In recent news, Google has made significant changes to its two-factor authentication (2FA) system setup process. With this update, users can now add a “second-step method” directly to their account, such as an authenticator app or hardware security key, instead of entering a phone number. This update simplifies the configuration process and enhances security by allowing users to use alternative verification options before activating the 2FA system.
Google’s two-step verification (2SV) system previously required users to add their phone number to verify account access by receiving an SMS code. However, with this latest update, users can now choose other verification methods like authenticator apps or hardware security keys from the get-go. Users are encouraged to use time-based, one-time password applications like Google Authenticator for enhanced security.

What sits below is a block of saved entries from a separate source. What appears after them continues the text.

Lemma crud_failure_propagates_witness :
  ((addDocument (Some (Db (VStr "rentopia"))) (Some "unavailable") "payments"
      {[ "agentId" := VStr "A1" ]} three_payments).2 = inl "unavailable"
   ∧ docs (addDocument (Some (Db (VStr "rentopia"))) (Some "unavailable") "payments"
             {[ "agentId" := VStr "A1" ]} three_payments).1 = docs three_payments)
  ∧ ((setDocument (Some (Db (VStr "rentopia"))) (Some "unavailable") "payments" "p1"
        {[ "agentId" := VStr "A1" ]} three_payments).2 = inl "unavailable"
     ∧ docs (setDocument (Some (Db (VStr "rentopia"))) (Some "unavailable") "payments"
               "p1" {[ "agentId" := VStr "A1" ]} three_payments).1
       = docs three_payments)
  ∧ ((updateDocument (Some (Db (VStr "rentopia"))) (Some "unavailable") "payments" "p1"
        {[ "agentId" := VStr "A1" ]} three_payments).2 = inl "unavailable"
     ∧ docs (updateDocument (Some (Db (VStr "rentopia"))) (Some "unavailable")
               "payments" "p1" {[ "agentId" := VStr "A1" ]} three_payments).1
       = docs three_payments)
  ∧ ((getDocument (Some (Db (VStr "rentopia"))) (Some "unavailable") "payments" "p1"
        three_payments).2 = inl "unavailable"
     ∧ docs (getDocument (Some (Db (VStr "rentopia"))) (Some "unavailable") "payments"
               "p1" three_payments).1 = docs three_payments)
  ∧ ((deleteDocument (Some (Db (VStr "rentopia"))) (Some "unavailable") "payments" "p1"
        three_payments).2 = inl "unavailable"
     ∧ docs (deleteDocument (Some (Db (VStr "rentopia"))) (Some "unavailable")
               "payments" "p1" three_payments).1 = docs three_payments)
  ∧ ((getAllDocuments (Some (Db (VStr "rentopia"))) (Some "unavailable") "payments"
        three_payments).2 = inl "unavailable"
     ∧ docs (getAllDocuments (Some (Db (VStr "rentopia"))) (Some "unavailable")
               "payments" three_payments).1 = docs three_payments).
Proof.
  apply (crud_failure_propagates (Db (VStr "rentopia")) "unavailable" "payments"
           "p1" {[ "agentId" := VStr "A1" ]} three_payments).
  reflexivity.
Defined.
Lemma registration_round_trip_witness :
  handle piDown
         (fst (handle piUp emptyWorld
                      (registerRequest " dave " "Dave@Farm.io" "hunter22")))
         (as_ 0 GET_auth_me)
  = (fst (handle piUp emptyWorld
                 (registerRequest " dave " "Dave@Farm.io" "hunter22")),
     ok 200 None
        (UserData (mkSafe 0 "dave" "dave@farm.io" head_admin active "light"
                          false None)))
  /\ statusCode
       (snd (login piDown
                   (fst (handle piUp emptyWorld
                           (registerRequest " dave " "Dave@Farm.io"
                                            "hunter22")))
                   " dave " "hunter22" (Some 0)))
     = 200.
Proof.
  destruct (registration_round_trip piUp emptyWorld " dave " "Dave@Farm.io"
              "hunter22" eq_refl) as (_ & _ & _ & _ & _ & Hme & Hlogin & _).
  split; [exact (Hme piDown)|].
  destruct Hlogin as [Hfound Hall]; [by intros j v|].
  by destruct (Hall piDown (Some 0) Hfound).
Defined.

Hardware security keys provide an additional layer of protection for those who prefer more secure authentication methods than SMS messages. Google offers two options for adding these keys: registering a FIDO1 credential or a FIDO2 credential in the ‘Access keys and security keys’ page based on industry standards that assess the security and interoperability of authentication solutions.
Google has assured users that their authentication data won’t be automatically deleted if they choose to disable two-step verification. The update is being rolled out gradually for all Google Workspace customers and personal Google account users.
Overall, this update aims to enhance security and simplify the authentication process for Google users by providing more options for securing accounts and accessing them securely, reducing reliance on less secure methods like SMS verification.